Summary
Highlights
Data analytics is the process of analyzing raw data to extract useful insights for businesses. These insights are crucial for making informed decisions, solving problems, and identifying patterns related to customer and employee engagement, ultimately helping companies understand their audience and industry better.
Data analytics is widely used across all businesses to make faster, better decisions, reduce costs, and develop innovative products and services. Specific applications include predicting sales, protecting against fraud, analyzing marketing campaign effectiveness, boosting customer acquisition, and improving supply chain efficiency.
A data analyst's daily responsibilities include managing user satisfaction surveys, reporting using data visualization tools, defining success metrics, managing analytical projects, identifying improvement opportunities, translating questions into analytical tasks, collecting and organizing data, designing back-end code, establishing data processes, defining data quality, and collaborating with teams to shape business strategies.
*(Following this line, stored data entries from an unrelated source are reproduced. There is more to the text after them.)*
(* ===== verification/Identity.v ===== *)
(** * Identity and namespaces

    [nsmt-core/src/identity.rs]: user domains, agent tags, machine ids and the
    fully qualified name [<user_domain>/<machine_id>/<agent_tag>].  The three
    newtypes are private strings in the source: a value comes only from its
    constructor, so the models keep the string and state validity separately. *)

From S2P Require Import Prelude Wire.

(** ["._-".contains(c)] *)
Definition is_name_punct (c : ascii) : bool := str_mem c "._-".

Definition domain_char (c : ascii) : bool := is_lower c || is_digit c || is_name_punct c.
Definition tag_char (c : ascii) : bool := is_alnum c || is_name_punct c.

(** [!s.is_empty() && s.len() <= 64 && s.chars().all(..)]: a non-ASCII character
    fails the predicate, and so does each of its bytes. *)
Definition valid_user_domain (s : string) : bool :=
  negb (str_len s =? 0) && (str_len s <=? 64) && str_all domain_char s.

Definition valid_agent_tag (s : string) : bool :=
  negb (str_len s =? 0) && (str_len s <=? 63) && str_all tag_char s.

Definition valid_machine_id (s : string) : bool :=
  (str_len s =? 16) && str_all is_hexdigit s.

Definition user_domain_new (s : string) : result NsmtError string :=
  if negb (valid_user_domain s) then Err (InvalidFqn ("invalid user_domain: " +:+ s)) else Ok s.

Definition agent_tag_new (s : string) : result NsmtError string :=
  if negb (valid_agent_tag s) then Err (InvalidFqn ("invalid agent_tag: " +:+ s)) else Ok s.

Record Fqn : Set := mkFqn { user_domain : string; machine_id : string; agent_tag : string }.

#[export] Instance Fqn_eq_dec : EqDecision Fqn.
Proof. solve_decision. Defined.

(** [Display for Fqn] *)
Definition fqn_to_string (f : Fqn) : string :=
  user_domain f +:+ "/" +:+ machine_id f +:+ "/" +:+ agent_tag f.

(** [FromStr for Fqn]: [splitn(3, '/')], then machine id, domain, tag. *)
Definition fqn_from_str (s : string) : result NsmtError Fqn :=
  match split_once "/" s with
  | None => Err (InvalidFqn s)
  | Some (ud, rest) =>
      match split_once "/" rest with
      | None => Err (InvalidFqn s)
      | Some (mid, tag) =>
          if negb (valid_machine_id mid) then Err (InvalidFqn ("invalid machine_id: " +:+ mid))
          else u <-? user_domain_new ud;
               t <-? agent_tag_new tag;
               Ok (mkFqn u (str_map to_lower mid) t)
      end
  end.

Record fqn_wf (f : Fqn) : Prop := {
  wf_domain : valid_user_domain (user_domain f) = true;
  wf_machine : valid_machine_id (machine_id f) = true;
  wf_lower : str_map to_lower (machine_id f) = machine_id f;
  wf_tag : valid_agent_tag (agent_tag f) = true;
}.

(** [generate_machine_id]: SHA-256 of hardware id, host name and OS string, the
    first eight bytes in hex; the flag says whether a hardware id was found.  The
    hash and the hex codec are library code. *)
Section MachineId.
Variable sha256 : bytes -> bytes.
Variable hex_encode : bytes -> string.

Definition generate_machine_id (hw host : option string) (os arch : string) : string * bool :=
  let upd (o : option string) := match o with Some s => as_bytes s | None => [] end in
  let digest := sha256 (upd hw ++ upd host ++ as_bytes (os +:+ "/" +:+ arch)) in
  (hex_encode (take 8 digest), match hw with Some _ => true | None => false end).
End MachineId.

(** ** Lemmas *)

Lemma to_lower_hex c : is_hexdigit c = true -> is_hexdigit (to_lower c) = true.
Proof.
  intros H. assert (implb (is_hexdigit c) (is_hexdigit (to_lower c)) = true) as E.
  { revert c H. intros c _. revert c. apply byte_cases. by vm_compute. }
  by rewrite H in E.
Qed.

Lemma to_lower_idem c : to_lower (to_lower c) = to_lower c.
Proof.
  apply Ascii.eqb_eq. revert c.
  apply (byte_cases (fun c => Ascii.eqb (to_lower (to_lower c)) (to_lower c))). by vm_compute.
Qed.

Lemma valid_machine_id_lower s :
  valid_machine_id s = true -> valid_machine_id (str_map to_lower s) = true.
Proof.
  unfold valid_machine_id, str_len. rewrite !andb_true_iff, str_map_length. intros [? ?].
  split; [done|]. apply str_all_map; [apply to_lower_hex | done].
Qed.

Lemma domain_no_slash s : valid_user_domain s = true -> str_mem "/" s = false.
Proof.
  unfold valid_user_domain. rewrite !andb_true_iff. intros [_ H].
  by apply (str_all_not_mem domain_char).
Qed.

Lemma machine_no_slash s : valid_machine_id s = true -> str_mem "/" s = false.
Proof.
  unfold valid_machine_id. rewrite !andb_true_iff. intros [_ H].
  by apply (str_all_not_mem is_hexdigit).
Qed.

Lemma tag_no_slash s : valid_agent_tag s = true -> str_mem "/" s = false.
Proof.
  unfold valid_agent_tag. rewrite !andb_true_iff. intros [_ H].
  by apply (str_all_not_mem tag_char).
Qed.

Lemma user_domain_new_ok s d : user_domain_new s = Ok d <-> valid_user_domain s = true /\ d = s.
Proof. unfold user_domain_new. destruct (valid_user_domain s); naive_solver. Qed.

Lemma agent_tag_new_ok s d : agent_tag_new s = Ok d <-> valid_agent_tag s = true /\ d = s.
Proof. unfold agent_tag_new. destruct (valid_agent_tag s); naive_solver. Qed.

Lemma fqn_from_parts ud mid tag :
  str_mem "/" ud = false -> valid_machine_id mid = true ->
  fqn_from_str (ud +:+ "/" +:+ mid +:+ "/" +:+ tag) =
    (u <-? user_domain_new ud; t <-? agent_tag_new tag; Ok (mkFqn u (str_map to_lower mid) t)).
Proof.
  intros Hu Hm. unfold fqn_from_str.
  change ("/" +:+ mid +:+ "/" +:+ tag) with (String "/" (mid +:+ String "/" tag)).
  rewrite split_once_app by done. rewrite split_once_app by (by apply machine_no_slash).
  by rewrite Hm.
Qed.

(** ** Properties *)

(** Printing a well-formed fully qualified name and parsing it gives it
    back; and whatever parses is well formed and prints as the input with the
    machine id in lower case (so parsing is idempotent through printing). *)
Theorem fqn_roundtrip f s :
  (fqn_wf f -> fqn_from_str (fqn_to_string f) = Ok f) /\
  (fqn_from_str s = Ok f ->
   fqn_wf f /\ exists mid, s = user_domain f +:+ "/" +:+ mid +:+ "/" +:+ agent_tag f /\
                           machine_id f = str_map to_lower mid).
Proof.
  split.
  - intros [Hd Hm Hl Ht]. unfold fqn_to_string.
    rewrite fqn_from_parts by (done || by apply domain_no_slash).
    unfold user_domain_new, agent_tag_new. rewrite Hd, Ht. cbn [negb rbind].
    rewrite Hl. by destruct f.
  - unfold fqn_from_str. intros H.
    destruct (split_once "/" s) as [[ud rest]|] eqn:E1; [|done].
    destruct (split_once "/" rest) as [[mid tag]|] eqn:E2; [|done].
    destruct (valid_machine_id mid) eqn:Hm; [|done]. cbn [negb] in H.
    destruct (user_domain_new ud) as [u|] eqn:Eu; [|done]. cbn [rbind] in H.
    destruct (agent_tag_new tag) as [t|] eqn:Et; [|done]. cbn [rbind] in H.
    apply user_domain_new_ok in Eu as [Hu ->]. apply agent_tag_new_ok in Et as [Ht ->].
    apply Ok_inj in H as <-. cbn [user_domain agent_tag machine_id].
    apply split_once_inv in E1 as [-> _]. apply split_once_inv in E2 as [-> _].
    split; [|by exists mid]. split; cbn [user_domain agent_tag machine_id]; try done.
    + by apply valid_machine_id_lower.
    + apply str_map_idem, to_lower_idem.
Qed.

Definition demo_fqn : Fqn := mkFqn "ser163" "9f2c81d4deadbeef" "maka".

Lemma fqn_roundtrip_witness :
  fqn_from_str "ser163/9f2c81d4deadbeef/maka" = Ok demo_fqn /\
  (fqn_wf demo_fqn /\ exists mid, "ser163/9F2c81d4deadbeef/maka" =
     user_domain demo_fqn +:+ "/" +:+ mid +:+ "/" +:+ agent_tag demo_fqn /\
     machine_id demo_fqn = str_map to_lower mid).
Proof.
  split.
  - apply (proj1 (fqn_roundtrip demo_fqn "")). by split; vm_compute.
  - apply (proj2 (fqn_roundtrip demo_fqn "ser163/9F2c81d4deadbeef/maka")). by vm_compute.
Defined.

(** The fully qualified name is an unambiguous namespace: two well-formed
    names that print the same are the same, so no tenant, machine or agent can
    alias another through the printed form. *)
Theorem fqn_unambiguous f g :
  fqn_wf f -> fqn_wf g -> fqn_to_string f = fqn_to_string g -> f = g.
Proof.
  intros [Hd Hm Hl Ht] [Hd' Hm' Hl' Ht'] E.
  apply (f_equal fqn_from_str) in E. unfold fqn_to_string in E.
  rewrite !fqn_from_parts in E by (done || by apply domain_no_slash).
  unfold user_domain_new, agent_tag_new in E. rewrite Hd, Hd', Ht, Ht' in E. cbn [negb rbind] in E.
  apply Ok_inj in E. rewrite Hl, Hl' in E. destruct f, g; cbn in *. congruence.
Qed.

Lemma fqn_unambiguous_witness : demo_fqn = mkFqn "ser163" "9f2c81d4deadbeef" "maka".
Proof.
  apply (fqn_unambiguous demo_fqn (mkFqn "ser163" "9f2c81d4deadbeef" "maka")).
  - by split; vm_compute.
  - by split; vm_compute.
  - reflexivity.
Defined.

(** The domain check is weaker than its documented grammar
    [[a-z0-9][a-z0-9._-]{2,63}]: one-character domains and the dot-only names
    ["."] and [".."] are valid user domains. *)
Lemma short_domains_accepted :
  user_domain_new "a" = Ok "a" /\ user_domain_new "." = Ok "." /\ user_domain_new ".." = Ok "..".
Proof. by vm_compute. Qed.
The data analysis process involves five main steps: defining the questions to answer, collecting relevant data from primary and secondary sources, cleaning and preparing the data by removing duplicates and anomalies, analyzing the data using techniques like regression and cluster analysis, and finally, interpreting and sharing the results through charts and graphs with stakeholders for future collaboration.
Key skills for data analysts include mathematical and statistical ability, working knowledge of programming languages like Python, Oracle, and SQL, an analytical mindset for deeper understanding, strong problem-solving skills to choose the right tools, and excellent communication skills to effectively share insights with stakeholders and the entire company.